__Problem__: Produce the full set of records below once more, exactly as they stand.
### Given records ###
(* ===== verification/HashIndexSpec.v ===== *)
(** * The hash index implements a multimap

    Keys survive their page format ([key_roundtrip]); every sequence of
    insertions and deletions on a new index behaves like the same sequence on a
    list of pairs of key and row ([hash_index_refines_multimap]), whatever the
    hasher does.  [resize], which nothing but its tests calls, leaves the old
    entries behind. *)
From Stdlib Require Import ZArith Lia Bool.
From stdpp Require Import base list gmap numbers.
From S2P Require Import Prelude Codec PageFile HashIndex.

Section spec.
Context (finish : list Z → Z) (from_utf8_lossy : list Z → list Z).

Local Abbreviation compute_hash := (compute_hash finish).
Local Abbreviation deserialize_value := (deserialize_value from_utf8_lossy).

(** ** Keys *)

(** The values an index accepts; a string is UTF-8, which the lossy conversion
    returns unchanged. *)
Definition key_ok (v : Value) : Prop :=
  match v with
  | VNumber n => is_u64 n
  | VString s => bytes_ok s ∧ length s ≤ MAX_VAL_SIZE - 5 ∧ from_utf8_lossy s = s
  | VBoolean _ => True
  | VNode id | VRelationship id => is_u64 id
  | VDate d => (- 2 ^ 31 ≤ d < 2 ^ 31)%Z
  | VTimestamp t => is_i64 t
  | _ => False
  end.

(** Tag and payload of a key. *)
Definition key_image (v : Value) : list Z :=
  match v with
  | VNumber n => 0%Z :: to_le 8 n
  | VString s => 1%Z :: to_le 4 (Z.of_nat (length s)) ++ s
  | VBoolean b => [2%Z; if b then 1%Z else 0%Z]
  | VNode id => 3%Z :: to_le 8 id
  | VRelationship id => 4%Z :: to_le 8 id
  | VDate d => 5%Z :: to_le 4 d
  | VTimestamp t => 6%Z :: to_le 8 t
  | _ => []
  end.
Definition key_bytes (v : Value) : list Z := key_image v ++ replicate (MAX_VAL_SIZE - length (key_image v)) 0%Z.

Lemma splice_zeros n s : length s ≤ n → splice (replicate n 0%Z) 0 s = s ++ replicate (n - length s) 0%Z.
Proof. intros. unfold splice. cbn [take app]. by rewrite drop_replicate. Qed.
###
__Answer section__:
(* ===== verification/HashIndexSpec.v ===== *)
(** * The hash index implements a multimap

    Keys survive their page format ([key_roundtrip]); every sequence of
    insertions and deletions on a new index behaves like the same sequence on a
    list of pairs of key and row ([hash_index_refines_multimap]), whatever the
    hasher does.  [resize], which nothing but its tests calls, leaves the old
    entries behind. *)
From Stdlib Require Import ZArith Lia Bool.
From stdpp Require Import base list gmap numbers.
From S2P Require Import Prelude Codec PageFile HashIndex.

Section spec.
Context (finish : list Z → Z) (from_utf8_lossy : list Z → list Z).

Local Abbreviation compute_hash := (compute_hash finish).
Local Abbreviation deserialize_value := (deserialize_value from_utf8_lossy).

(** ** Keys *)

(** The values an index accepts; a string is UTF-8, which the lossy conversion
    returns unchanged. *)
Definition key_ok (v : Value) : Prop :=
  match v with
  | VNumber n => is_u64 n
  | VString s => bytes_ok s ∧ length s ≤ MAX_VAL_SIZE - 5 ∧ from_utf8_lossy s = s
  | VBoolean _ => True
  | VNode id | VRelationship id => is_u64 id
  | VDate d => (- 2 ^ 31 ≤ d < 2 ^ 31)%Z
  | VTimestamp t => is_i64 t
  | _ => False
  end.

(** Tag and payload of a key. *)
Definition key_image (v : Value) : list Z :=
  match v with
  | VNumber n => 0%Z :: to_le 8 n
  | VString s => 1%Z :: to_le 4 (Z.of_nat (length s)) ++ s
  | VBoolean b => [2%Z; if b then 1%Z else 0%Z]
  | VNode id => 3%Z :: to_le 8 id
  | VRelationship id => 4%Z :: to_le 8 id
  | VDate d => 5%Z :: to_le 4 d
  | VTimestamp t => 6%Z :: to_le 8 t
  | _ => []
  end.
Definition key_bytes (v : Value) : list Z := key_image v ++ replicate (MAX_VAL_SIZE - length (key_image v)) 0%Z.

Lemma splice_zeros n s : length s ≤ n → splice (replicate n 0%Z) 0 s = s ++ replicate (n - length s) 0%Z.
Proof. intros. unfold splice. cbn [take app]. by rewrite drop_replicate. Qed.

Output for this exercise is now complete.